Increasing atmospheric CO2 drives ocean acidification, with some of the fastest rates observed on Arctic shelves. Lowest pH levels occur near the coasts due to the additional effects of land-derived carbon sources. However, the impact of anthropogenic climate change on seawater acidity mediated by increasing permafrost thaw and coastal erosion remains unknown. Here, we find that the increase in organic matter release by coastal permafrost erosion over the 20th century enhances the interannual variability of seawater pH in Arctic near-shore areas. As a consequence, carbonate undersaturation events, stressing marine ecosystems, become more frequent, intense, and longer-lasting. We account for synergistic effects of anthropogenic climate change by combining increasing atmospheric CO2 levels and coastal erosion rates, utilizing a novel global model with high-resolution grid refinement towards coastal regions and improved process representation of shelf-specific carbon dynamics. By considering the role of coastal permafrost erosion, we conclude that critical Arctic Ocean acidification states will emerge earlier than simulated by the current generation of Earth system models.
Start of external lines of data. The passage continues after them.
(** [crossbeam_queue::ArrayQueue<usize>]. *)
Class RunQueue (Q : Type) := {
  queue_new : Z → Q;
  queue_push : Q → Z → result Q Z;
  queue_pop : Q → option Z * Q
}.

Class LawfulQueue (Q : Type) `{RunQueue Q} := {
  queue_items : Q → list Z;
  queue_capacity : Q → Z;
  queue_new_law n : 0 < n → queue_items (queue_new n) = [] ∧ queue_capacity (queue_new n) = n;
  queue_push_law q x :
    if Z.of_nat (length (queue_items q)) <? queue_capacity q
    then ∃ q', queue_push q x = Ok q' ∧ queue_items q' = queue_items q ++ [x] ∧ queue_capacity q' = queue_capacity q
    else queue_push q x = Err x;
  queue_pop_law q : (queue_pop q).1 = head (queue_items q) ∧ queue_items (queue_pop q).2 = tail (queue_items q) ∧
    queue_capacity (queue_pop q).2 = queue_capacity q
}.

(** [Future<Output = ()>], polled with the waker of a task.  The wakers it calls
    meanwhile are given by the tasks they wake. *)
Class Future (F : Type) := future_poll : F → Z → bool * F * list Z.

Section executor.
  Context {Q F : Type} `{RunQueue Q} `{Future F}.

(** The waker of a task is its number. *)
Record Executor := mkExecutor {
  next_task_id : Z;
  pending_run : Q;
  tasks : gmap Z F;
  wakers : gmap Z Z
}.

Definition executor_new : Executor := mkExecutor 0 (queue_new 128) ∅ ∅.

(** [Waker::wake_by_ref]. *)
Definition wake (id : Z) (e : Executor) : outcome Executor :=
  q ← expect_ok (queue_push (pending_run e) id);
  Ret (mkExecutor (next_task_id e) q (tasks e) (wakers e)).

Definition spawn (task : F) (e : Executor) : outcome Executor :=
  let id := next_task_id e in
  next ← usize_add id 1;
  q ← expect_ok (queue_push (pending_run e) id);
  Ret (mkExecutor next q (<[id := task]> (tasks e)) (<[id := id]> (wakers e))).
Definition open_sans_bitmap_5 : list Z :=
  [ 0xff; 0xff; 0xff; 0xff; 0xbf; 0xff; 0xff; 0xff;
  0xef; 0xff; 0xff; 0xff; 0xfb; 0xff; 0xff; 0xff;
  0xfe; 0xff; 0x80; 0x0; 0x0; 0x3f; 0xe0; 0x0;
  0x0; 0xf; 0xf8; 0x0; 0x0; 0x3; 0xfe; 0x0;
  0x0; 0x0; 0xff; 0x80; 0x0; 0x0; 0x3f; 0xe0;
  0x0; 0x0; 0xf; 0xf8; 0x0; 0x0; 0x3; 0xfe;
  0x0; 0x0; 0x0; 0xff; 0x80; 0x0; 0x0; 0x3f;
  0xe0; 0x0; 0x0; 0xf; 0xff; 0xff; 0xff; 0xf3;
  0xff; 0xff; 0xff; 0xfc; 0xff; 0xff; 0xff; 0xff;
  0x3f; 0xff; 0xff; 0xff; 0xcf; 0xf8; 0x0; 0x0;
  0x3; 0xfe; 0x0; 0x0; 0x0; 0xff; 0x80; 0x0;
  0x0; 0x3f; 0xe0; 0x0; 0x0; 0xf; 0xf8; 0x0;
  0x0; 0x3; 0xfe; 0x0; 0x0; 0x0; 0xff; 0x80;
  0x0; 0x0; 0x3f; 0xe0; 0x0; 0x0; 0xf; 0xf8;
  0x0; 0x0; 0x3; 0xfe; 0x0; 0x0; 0x0; 0xff;
  0x80; 0x0; 0x0; 0x3f; 0xe0; 0x0; 0x0; 0xf;
  0xff; 0xff; 0xff; 0xfb; 0xff; 0xff; 0xff; 0xfe;
  0xff; 0xff; 0xff; 0xff; 0xbf; 0xff; 0xff; 0xff;
  0xe0;
  0xff; 0xff; 0xff; 0xff; 0xbf; 0xff; 0xff; 0xff;
  0xef; 0xff; 0xff; 0xff; 0xfb; 0xff; 0xff; 0xff;
  0xfe; 0xff; 0x80; 0x0; 0x0; 0x3f; 0xe0; 0x0;
  0x0; 0xf; 0xf8; 0x0; 0x0; 0x3; 0xfe; 0x0;
  0x0; 0x0; 0xff; 0x80; 0x0; 0x0; 0x3f; 0xe0;
  0x0; 0x0; 0xf; 0xf8; 0x0; 0x0; 0x3; 0xfe;
  0x0; 0x0; 0x0; 0xff; 0x80; 0x0; 0x0; 0x3f;
  0xe0; 0x0; 0x0; 0xf; 0xf8; 0x0; 0x0; 0x3;
  0xfe; 0x0; 0x0; 0x0; 0xff; 0xff; 0xff; 0xff;
  0x3f; 0xff; 0xff; 0xff; 0xcf; 0xff; 0xff; 0xff;
  0xf3; 0xff; 0xff; 0xff; 0xfc; 0xff; 0x80; 0x0;
  0x0; 0x3f; 0xe0; 0x0; 0x0; 0xf; 0xf8; 0x0;
  0x0; 0x3; 0xfe; 0x0; 0x0; 0x0; 0xff; 0x80;
  0x0; 0x0; 0x3f; 0xe0; 0x0; 0x0; 0xf; 0xf8;
  0x0; 0x0; 0x3; 0xfe; 0x0; 0x0; 0x0; 0xff;
  0x80; 0x0; 0x0; 0x3f; 0xe0; 0x0; 0x0; 0xf;
  0xf8; 0x0; 0x0; 0x3; 0xfe; 0x0; 0x0; 0x0;
  0xff; 0x80; 0x0; 0x0; 0x3f; 0xe0; 0x0; 0x0;
  0x0;
  0x0; 0x0; 0x0; 0x15; 0x54; 0x0; 0x0; 0x0;
  0x1; 0xbf; 0xff; 0xff; 0x80; 0x0; 0x0; 0xff;
  0xff; 0xff; 0xff; 0x80; 0x0; 0xbf; 0xff; 0xff;
  0xff; 0xf8; 0x0; 0x2f; 0xff; 0xfa; 0xab; 0xff;
  0x40; 0xb; 0xff; 0xd0; 0x0; 0x1; 0xf0; 0x1;
  0xff; 0xe0; 0x0; 0x0; 0x0; 0x0; 0x3f; 0xf8;
  0x0; 0x0; 0x0; 0x0; 0xb; 0xff; 0x0; 0x0;
  0x0; 0x0; 0x0; 0xff; 0xc0; 0x0; 0x0; 0x0;
  0x0; 0x1f; 0xfc; 0x0; 0x0; 0x0; 0x0; 0x2;
  0xff; 0x40; 0x0; 0x0; 0x0; 0x0; 0x3f; 0xf0;
  0x0; 0x0; 0x0; 0x0; 0x3; 0xff; 0x0; 0x0;
  0x0; 0x0; 0x0; 0x3f; 0xe0; 0x0; 0x0; 0x0;
  0x0; 0x7; 0xfe; 0x0; 0x0; 0x0; 0x0; 0x0;
  0x7f; 0xd0; 0x0; 0x7; 0xff; 0xff; 0xe7; 0xfd;
  0x0; 0x0; 0x7f; 0xff; 0xfe; 0x7f; 0xd0; 0x0;
  0x7; 0xff; 0xff; 0xe7; 0xfd; 0x0; 0x0; 0x7f;
  0xff; 0xfe; 0x7f; 0xe0; 0x0; 0x0; 0x0; 0x3f;
  0xe3; 0xfe; 0x0; 0x0; 0x0; 0x3; 0xfe; 0x3f;
  0xf0; 0x0; 0x0; 0x0; 0x3f; 0xe3; 0xff; 0x0;
  0x0; 0x0; 0x3; 0xfe; 0x2f; 0xf4; 0x0; 0x0;
  0x0; 0x3f; 0xe1; 0xff; 0xc0; 0x0; 0x0; 0x3;
  0xfe; 0xf; 0xfd; 0x0; 0x0; 0x0; 0x3f; 0xe0;
  0x7f; 0xf0; 0x0; 0x0; 0x3; 0xfe; 0x3; 0xff;
  0xc0; 0x0; 0x0; 0x3f; 0xe0; 0x1f; 0xff; 0x0;
  0x0; 0x3; 0xfe; 0x0; 0xbf; 0xfe; 0x40; 0x1;
  0xbf; 0xe0; 0x2; 0xff; 0xff; 0xff; 0xff; 0xfe;
  0x0; 0x7; 0xff; 0xff; 0xff; 0xff; 0xe0; 0x0;
  0xb; 0xff; 0xff; 0xff; 0xf8; 0x0; 0x0; 0x6;
  0xff; 0xfe; 0x90; 0x0;
  0xff; 0x80; 0x0; 0x0; 0xf; 0xff; 0xfe; 0x0;
  0x0; 0x0; 0x3f; 0xff; 0xf8; 0x0; 0x0; 0x0;
  0xff; 0xff; 0xe0; 0x0; 0x0; 0x3; 0xff; 0xff;
  0x80; 0x0; 0x0; 0xf; 0xff; 0xfe; 0x0; 0x0;
  0x0; 0x3f; 0xff; 0xf8; 0x0; 0x0; 0x0; 0xff;
  0xff; 0xe0; 0x0; 0x0; 0x3; 0xff; 0xff; 0x80;
  0x0; 0x0; 0xf; 0xff; 0xfe; 0x0; 0x0; 0x0;
  0x3f; 0xff; 0xf8; 0x0; 0x0; 0x0; 0xff; 0xff;
  0xe0; 0x0; 0x0; 0x3; 0xff; 0xff; 0x80; 0x0;
  0x0; 0xf; 0xff; 0xfe; 0x0; 0x0; 0x0; 0x3f;
  0xff; 0xff; 0xff; 0xff; 0xff; 0xff; 0xff; 0xff;
  0xff; 0xff; 0xff; 0xff; 0xff; 0xff; 0xff; 0xff;
  0xff; 0xff; 0xff; 0xff; 0xff; 0xff; 0xff; 0xff;
  0xf8; 0x0; 0x0; 0x0; 0xff; 0xff; 0xe0; 0x0;
  0x0; 0x3; 0xff; 0xff; 0x80; 0x0; 0x0; 0xf;
  0xff; 0xfe; 0x0; 0x0; 0x0; 0x3f; 0xff; 0xf8;
  0x0; 0x0; 0x0; 0xff; 0xff; 0xe0; 0x0; 0x0;
  0x3; 0xff; 0xff; 0x80; 0x0; 0x0; 0xf; 0xff;
  0xfe; 0x0; 0x0; 0x0; 0x3f; 0xff; 0xf8; 0x0;
  0x0; 0x0; 0xff; 0xff; 0xe0; 0x0; 0x0; 0x3;
  0xff; 0xff; 0x80; 0x0; 0x0; 0xf; 0xff; 0xfe;
  0x0; 0x0; 0x0; 0x3f; 0xff; 0xf8; 0x0; 0x0;
  0x0; 0xff; 0xff; 0xe0; 0x0; 0x0; 0x3; 0xff;
  0xff; 0x80; 0x0; 0x0; 0xf; 0xff; 0xfe; 0x0;
  0x0; 0x0; 0x3f; 0xf0;
  0xff; 0xbf; 0xef; 0xfb; 0xfe; 0xff; 0xbf; 0xef;
  0xfb; 0xfe; 0xff; 0xbf; 0xef; 0xfb; 0xfe; 0xff;
  0xbf; 0xef; 0xfb; 0xfe; 0xff; 0xbf; 0xef; 0xfb;
  0xfe; 0xff; 0xbf; 0xef; 0xfb; 0xfe; 0xff; 0xbf;
  0xef; 0xfb; 0xfe; 0xff; 0xbf; 0xef; 0xfb; 0xfe;
  0xff; 0xbf; 0xe0;
  0x0; 0x0; 0xff; 0x80; 0x0; 0x3f; 0xe0; 0x0;
  0xf; 0xf8; 0x0; 0x3; 0xfe; 0x0; 0x0; 0xff;
  0x80; 0x0; 0x3f; 0xe0; 0x0; 0xf; 0xf8; 0x0;
  0x3; 0xfe; 0x0; 0x0; 0xff; 0x80; 0x0; 0x3f;
  0xe0; 0x0; 0xf; 0xf8; 0x0; 0x3; 0xfe; 0x0;
  0x0; 0xff; 0x80; 0x0; 0x3f; 0xe0; 0x0; 0xf;
  0xf8; 0x0; 0x3; 0xfe; 0x0; 0x0; 0xff; 0x80;
  0x0; 0x3f; 0xe0; 0x0; 0xf; 0xf8; 0x0; 0x3;
  0xfe; 0x0; 0x0; 0xff; 0x80; 0x0; 0x3f; 0xe0;
  0x0; 0xf; 0xf8; 0x0; 0x3; 0xfe; 0x0; 0x0;
  0xff; 0x80; 0x0; 0x3f; 0xe0; 0x0; 0xf; 0xf8;
  0x0; 0x3; 0xfe; 0x0; 0x0; 0xff; 0x80; 0x0;
  0x3f; 0xe0; 0x0; 0xf; 0xf8; 0x0; 0x3; 0xfe;
  0x0; 0x0; 0xff; 0x80; 0x0; 0x3f; 0xe0; 0x0;
  0xf; 0xf4; 0x0; 0x7; 0xfd; 0x0; 0x2; 0xff;
  0x0; 0x0; 0xff; 0xc1; 0x1; 0xff; 0xe0; 0xff;
  0xff; 0xf0; 0x3f; 0xff; 0xf8; 0xf; 0xff; 0xf4;
  0x2; 0xff; 0xe0; 0x0;
  0xff; 0x80; 0x0; 0x0; 0xff; 0xd3; 0xfe; 0x0;
  0x0; 0xb; 0xfe; 0xf; 0xf8; 0x0; 0x0; 0x3f;
  0xf0; 0x3f; 0xe0; 0x0; 0x3; 0xff; 0x0; 0xff;
  0x80; 0x0; 0x2f; 0xf4; 0x3; 0xfe; 0x0; 0x1;
  0xff; 0x80; 0xf; 0xf8; 0x0; 0xf; 0xfc; 0x0;
  0x3f; 0xe0; 0x0; 0xff; 0xd0; 0x0; 0xff; 0x80;
  0xb; 0xfe; 0x0; 0x3; 0xfe; 0x0; 0x3f; 0xf0;
  0x0; 0xf; 0xf8; 0x3; 0xff; 0x0; 0x0; 0x3f;
  0xe0; 0x2f; 0xf4; 0x0; 0x0; 0xff; 0x81; 0xff;
  0x80; 0x0; 0x3; 0xfe; 0xf; 0xfc; 0x0; 0x0;
  0xf; 0xf8; 0xff; 0xc0; 0x0; 0x0; 0x3f; 0xeb;
  0xff; 0x0; 0x0; 0x0; 0xff; 0xff; 0xff; 0x0;
  0x0; 0x3; 0xff; 0xff; 0xfd; 0x0; 0x0; 0xf;
  0xff; 0xef; 0xfc; 0x0; 0x0; 0x3f; 0xfd; 0x2f;
  0xf8; 0x0; 0x0; 0xff; 0xd0; 0x3f; 0xf0; 0x0;
  0x3; 0xfe; 0x0; 0xbf; 0xe0; 0x0; 0xf; 0xf8;
  0x0; 0xff; 0xd0; 0x0; 0x3f; 0xe0; 0x1; 0xff;
  0xc0; 0x0; 0xff; 0x80; 0x3; 0xff; 0x40; 0x3;
  0xfe; 0x0; 0x3; 0xff; 0x0; 0xf; 0xf8; 0x0;
  0xb; 0xfe; 0x0; 0x3f; 0xe0; 0x0; 0xf; 0xfd ].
Our results emphasize the importance of understanding permafrost-ocean interactions and their increasing impact on marine ecosystems, especially in the rapidly changing Arctic region.

We present the first global ocean-biogeochemistry model that uses a telescoping high resolution for an improved representation of coastal carbon dynamics: ICON-Coast. Based on the unstructured triangular grid topology of the model, we globally apply a grid refinement in the land-ocean transition zone to better resolve the complex circulation of shallow shelves and marginal seas as well as ocean-shelf exchange. Moreover, we incorporate tidal currents including bottom drag effects, and extend the parameterizations of the model’s biogeochemistry component to account explicitly for key shelf-specific carbon transformation processes. These comprise sediment resuspension, temperature-dependent remineralization in the water column and sediment, riverine matter fluxes from land including terrestrial organic carbon, and variable sinking speed of aggregated particulate matter. The combination of regional grid refinement and enhanced process representation enables for the first time a seamless incorporation of the global coastal ocean in model-based Earth system research. In particular, ICON-Coast encompasses all coastal areas around the globe within a single, consistent ocean-biogeochemistry model, thus naturally accounting for two-way coupling of ocean-shelf feedback mechanisms at the global scale. The high quality of the model results as well as the efficiency in computational cost and storage requirements proves this strategy a pioneering approach for global high-resolution modeling. We conclude that ICON-Coast represents a new tool to deepen our mechanistic understanding of the role of the land-ocean transition zone in the global carbon cycle, and to narrow related uncertainties in global future projections.